INSTRUCTIONS TO FOLLOW:
Search the data for "Definition". Return each matching line.

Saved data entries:
######

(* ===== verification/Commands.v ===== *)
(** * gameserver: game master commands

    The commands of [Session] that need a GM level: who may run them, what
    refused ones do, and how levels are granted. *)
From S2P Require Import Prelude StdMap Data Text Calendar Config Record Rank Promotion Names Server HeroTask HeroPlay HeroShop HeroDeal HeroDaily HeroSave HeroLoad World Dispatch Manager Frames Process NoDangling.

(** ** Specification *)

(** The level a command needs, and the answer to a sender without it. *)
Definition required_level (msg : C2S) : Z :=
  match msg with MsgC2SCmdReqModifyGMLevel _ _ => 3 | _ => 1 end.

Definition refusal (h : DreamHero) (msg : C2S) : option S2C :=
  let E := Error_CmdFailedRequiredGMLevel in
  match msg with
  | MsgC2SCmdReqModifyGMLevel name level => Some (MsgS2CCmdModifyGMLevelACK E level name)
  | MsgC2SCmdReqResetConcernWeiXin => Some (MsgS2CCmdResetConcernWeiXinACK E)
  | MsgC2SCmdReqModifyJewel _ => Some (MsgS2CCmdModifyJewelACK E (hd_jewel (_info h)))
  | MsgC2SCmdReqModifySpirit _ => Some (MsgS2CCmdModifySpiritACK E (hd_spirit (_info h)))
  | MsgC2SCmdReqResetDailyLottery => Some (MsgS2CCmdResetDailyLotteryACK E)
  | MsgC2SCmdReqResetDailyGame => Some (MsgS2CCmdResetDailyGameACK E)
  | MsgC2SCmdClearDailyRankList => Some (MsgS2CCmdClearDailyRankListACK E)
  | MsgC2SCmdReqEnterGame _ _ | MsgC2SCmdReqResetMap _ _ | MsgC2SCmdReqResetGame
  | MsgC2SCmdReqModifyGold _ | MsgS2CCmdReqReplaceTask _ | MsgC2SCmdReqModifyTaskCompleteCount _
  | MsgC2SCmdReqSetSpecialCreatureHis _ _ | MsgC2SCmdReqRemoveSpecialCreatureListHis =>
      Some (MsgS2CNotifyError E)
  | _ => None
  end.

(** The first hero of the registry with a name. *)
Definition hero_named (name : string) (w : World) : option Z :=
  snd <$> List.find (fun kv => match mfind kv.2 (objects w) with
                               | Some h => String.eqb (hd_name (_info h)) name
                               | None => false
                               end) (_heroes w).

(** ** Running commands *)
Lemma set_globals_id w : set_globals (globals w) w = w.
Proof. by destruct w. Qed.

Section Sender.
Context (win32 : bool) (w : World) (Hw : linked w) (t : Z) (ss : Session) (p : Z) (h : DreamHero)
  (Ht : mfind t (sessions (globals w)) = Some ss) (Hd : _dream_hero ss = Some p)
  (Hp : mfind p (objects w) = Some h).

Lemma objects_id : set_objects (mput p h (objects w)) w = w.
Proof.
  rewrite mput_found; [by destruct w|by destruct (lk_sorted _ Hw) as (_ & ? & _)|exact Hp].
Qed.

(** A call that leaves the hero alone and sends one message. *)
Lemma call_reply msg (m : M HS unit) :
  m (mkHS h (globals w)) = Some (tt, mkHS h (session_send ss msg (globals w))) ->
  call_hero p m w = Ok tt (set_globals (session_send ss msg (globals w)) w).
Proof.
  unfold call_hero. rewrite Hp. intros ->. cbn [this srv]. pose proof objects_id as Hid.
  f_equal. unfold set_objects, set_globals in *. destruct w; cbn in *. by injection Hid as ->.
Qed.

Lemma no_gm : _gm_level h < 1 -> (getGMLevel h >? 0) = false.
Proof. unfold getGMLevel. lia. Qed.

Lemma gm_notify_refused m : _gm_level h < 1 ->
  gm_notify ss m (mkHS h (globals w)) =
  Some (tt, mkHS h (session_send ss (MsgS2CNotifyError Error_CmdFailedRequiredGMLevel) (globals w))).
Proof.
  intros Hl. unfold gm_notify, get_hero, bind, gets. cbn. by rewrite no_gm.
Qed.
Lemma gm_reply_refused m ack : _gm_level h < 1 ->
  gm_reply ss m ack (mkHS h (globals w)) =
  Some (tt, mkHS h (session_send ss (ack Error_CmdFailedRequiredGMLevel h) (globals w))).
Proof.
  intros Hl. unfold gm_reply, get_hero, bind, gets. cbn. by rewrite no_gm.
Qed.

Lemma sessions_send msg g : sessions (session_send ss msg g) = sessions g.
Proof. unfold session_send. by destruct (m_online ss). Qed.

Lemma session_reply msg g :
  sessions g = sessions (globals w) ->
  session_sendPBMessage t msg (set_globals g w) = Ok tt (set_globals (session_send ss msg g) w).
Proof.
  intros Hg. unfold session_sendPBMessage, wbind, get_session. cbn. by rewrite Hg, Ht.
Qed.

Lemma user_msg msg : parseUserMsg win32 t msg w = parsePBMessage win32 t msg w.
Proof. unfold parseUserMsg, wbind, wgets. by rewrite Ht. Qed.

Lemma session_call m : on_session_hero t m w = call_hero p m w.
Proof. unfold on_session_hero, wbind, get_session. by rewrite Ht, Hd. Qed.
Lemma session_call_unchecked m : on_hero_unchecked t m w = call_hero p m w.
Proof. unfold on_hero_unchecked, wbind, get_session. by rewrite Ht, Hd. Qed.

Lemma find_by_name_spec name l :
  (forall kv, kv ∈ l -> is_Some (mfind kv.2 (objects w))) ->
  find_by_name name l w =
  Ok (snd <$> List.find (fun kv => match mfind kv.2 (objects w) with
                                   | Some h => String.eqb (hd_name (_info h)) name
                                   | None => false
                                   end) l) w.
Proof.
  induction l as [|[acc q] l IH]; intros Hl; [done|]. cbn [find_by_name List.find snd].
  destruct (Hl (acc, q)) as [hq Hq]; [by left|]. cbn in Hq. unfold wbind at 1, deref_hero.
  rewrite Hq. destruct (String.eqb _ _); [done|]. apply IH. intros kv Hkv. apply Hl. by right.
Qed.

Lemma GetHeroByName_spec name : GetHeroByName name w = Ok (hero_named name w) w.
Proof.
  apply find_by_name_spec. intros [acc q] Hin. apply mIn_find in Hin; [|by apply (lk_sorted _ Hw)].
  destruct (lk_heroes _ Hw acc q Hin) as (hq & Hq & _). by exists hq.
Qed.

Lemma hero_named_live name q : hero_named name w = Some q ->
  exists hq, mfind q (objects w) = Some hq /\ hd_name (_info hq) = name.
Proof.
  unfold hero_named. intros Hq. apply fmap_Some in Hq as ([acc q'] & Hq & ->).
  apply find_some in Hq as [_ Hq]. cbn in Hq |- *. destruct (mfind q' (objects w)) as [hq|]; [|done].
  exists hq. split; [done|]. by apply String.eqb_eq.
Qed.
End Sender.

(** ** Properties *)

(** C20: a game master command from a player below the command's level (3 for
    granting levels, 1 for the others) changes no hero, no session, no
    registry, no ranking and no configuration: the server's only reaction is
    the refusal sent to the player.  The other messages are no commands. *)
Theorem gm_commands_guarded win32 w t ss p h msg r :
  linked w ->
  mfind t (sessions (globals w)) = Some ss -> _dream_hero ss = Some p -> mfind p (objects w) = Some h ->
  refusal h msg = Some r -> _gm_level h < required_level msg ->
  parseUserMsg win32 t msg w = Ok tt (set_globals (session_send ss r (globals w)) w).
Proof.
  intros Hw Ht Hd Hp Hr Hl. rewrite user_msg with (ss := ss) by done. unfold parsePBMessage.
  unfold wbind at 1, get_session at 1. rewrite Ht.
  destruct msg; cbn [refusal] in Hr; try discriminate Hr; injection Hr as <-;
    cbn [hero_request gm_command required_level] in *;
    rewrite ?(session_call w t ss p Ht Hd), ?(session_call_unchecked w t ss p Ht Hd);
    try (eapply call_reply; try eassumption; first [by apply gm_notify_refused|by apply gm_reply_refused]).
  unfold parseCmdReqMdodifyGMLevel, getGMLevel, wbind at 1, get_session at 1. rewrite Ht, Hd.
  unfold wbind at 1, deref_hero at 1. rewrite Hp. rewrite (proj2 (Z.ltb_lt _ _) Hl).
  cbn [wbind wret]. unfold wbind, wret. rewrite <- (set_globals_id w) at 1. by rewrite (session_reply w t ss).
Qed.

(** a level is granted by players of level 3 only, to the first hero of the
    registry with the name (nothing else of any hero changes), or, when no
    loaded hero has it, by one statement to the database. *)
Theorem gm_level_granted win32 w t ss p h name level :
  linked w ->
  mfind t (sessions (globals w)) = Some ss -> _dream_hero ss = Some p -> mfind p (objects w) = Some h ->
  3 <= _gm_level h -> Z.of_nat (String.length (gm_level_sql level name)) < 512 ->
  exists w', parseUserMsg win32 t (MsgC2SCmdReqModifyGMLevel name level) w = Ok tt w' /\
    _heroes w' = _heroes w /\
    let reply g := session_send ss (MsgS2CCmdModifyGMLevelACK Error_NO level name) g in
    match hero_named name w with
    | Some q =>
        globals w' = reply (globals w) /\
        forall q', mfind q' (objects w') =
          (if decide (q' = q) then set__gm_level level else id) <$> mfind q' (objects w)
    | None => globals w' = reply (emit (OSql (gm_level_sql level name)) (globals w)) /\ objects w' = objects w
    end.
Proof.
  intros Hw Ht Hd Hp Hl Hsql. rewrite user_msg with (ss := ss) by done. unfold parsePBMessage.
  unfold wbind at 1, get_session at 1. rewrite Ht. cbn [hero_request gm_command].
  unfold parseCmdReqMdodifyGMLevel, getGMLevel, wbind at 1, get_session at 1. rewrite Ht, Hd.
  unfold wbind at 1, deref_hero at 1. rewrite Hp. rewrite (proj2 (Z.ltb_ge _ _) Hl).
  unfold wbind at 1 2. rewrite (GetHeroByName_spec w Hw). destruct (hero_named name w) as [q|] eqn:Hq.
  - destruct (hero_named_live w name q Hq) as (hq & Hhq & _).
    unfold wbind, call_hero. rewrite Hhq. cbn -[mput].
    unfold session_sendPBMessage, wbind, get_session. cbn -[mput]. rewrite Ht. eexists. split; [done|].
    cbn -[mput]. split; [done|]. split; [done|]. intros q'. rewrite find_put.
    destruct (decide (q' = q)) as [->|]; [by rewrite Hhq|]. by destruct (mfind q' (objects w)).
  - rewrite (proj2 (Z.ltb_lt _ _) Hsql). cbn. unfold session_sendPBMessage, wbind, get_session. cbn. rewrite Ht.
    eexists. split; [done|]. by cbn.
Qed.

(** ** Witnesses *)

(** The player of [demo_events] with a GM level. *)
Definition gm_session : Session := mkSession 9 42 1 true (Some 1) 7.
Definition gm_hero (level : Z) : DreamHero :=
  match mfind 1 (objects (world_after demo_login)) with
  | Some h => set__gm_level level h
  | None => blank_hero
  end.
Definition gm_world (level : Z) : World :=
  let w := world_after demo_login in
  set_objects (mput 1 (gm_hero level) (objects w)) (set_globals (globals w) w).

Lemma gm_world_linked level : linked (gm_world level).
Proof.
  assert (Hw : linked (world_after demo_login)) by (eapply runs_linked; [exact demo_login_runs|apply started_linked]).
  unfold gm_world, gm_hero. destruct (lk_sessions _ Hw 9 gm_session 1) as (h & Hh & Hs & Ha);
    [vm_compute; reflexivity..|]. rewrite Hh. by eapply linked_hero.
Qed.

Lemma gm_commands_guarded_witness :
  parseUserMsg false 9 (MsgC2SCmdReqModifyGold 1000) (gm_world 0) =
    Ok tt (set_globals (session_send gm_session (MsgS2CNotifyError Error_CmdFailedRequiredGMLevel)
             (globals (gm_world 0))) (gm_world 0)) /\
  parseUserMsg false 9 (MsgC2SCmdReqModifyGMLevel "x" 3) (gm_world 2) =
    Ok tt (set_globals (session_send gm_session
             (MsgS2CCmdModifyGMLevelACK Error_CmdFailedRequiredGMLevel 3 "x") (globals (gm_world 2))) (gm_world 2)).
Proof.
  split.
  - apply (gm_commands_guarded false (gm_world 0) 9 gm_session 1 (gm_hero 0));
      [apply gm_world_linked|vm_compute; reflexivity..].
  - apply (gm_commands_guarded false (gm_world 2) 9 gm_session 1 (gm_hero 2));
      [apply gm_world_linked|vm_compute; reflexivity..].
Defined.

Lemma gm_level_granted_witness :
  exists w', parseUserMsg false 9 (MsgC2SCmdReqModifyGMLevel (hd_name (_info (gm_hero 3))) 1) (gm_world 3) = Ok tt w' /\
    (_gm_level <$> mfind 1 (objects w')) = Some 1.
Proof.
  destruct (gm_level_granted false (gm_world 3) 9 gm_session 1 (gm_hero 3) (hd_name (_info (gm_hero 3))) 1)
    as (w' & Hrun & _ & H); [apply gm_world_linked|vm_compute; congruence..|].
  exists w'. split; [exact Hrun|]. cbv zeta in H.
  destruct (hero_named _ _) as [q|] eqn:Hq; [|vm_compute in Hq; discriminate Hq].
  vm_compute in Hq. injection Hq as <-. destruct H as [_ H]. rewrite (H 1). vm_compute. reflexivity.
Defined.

######

OUTPUT:
Definition required_level (msg : C2S) : Z :=
Definition refusal (h : DreamHero) (msg : C2S) : option S2C :=
Definition hero_named (name : string) (w : World) : option Z :=
Definition gm_session : Session := mkSession 9 42 1 true (Some 1) 7.
Definition gm_hero (level : Z) : DreamHero :=
Definition gm_world (level : Z) : World :=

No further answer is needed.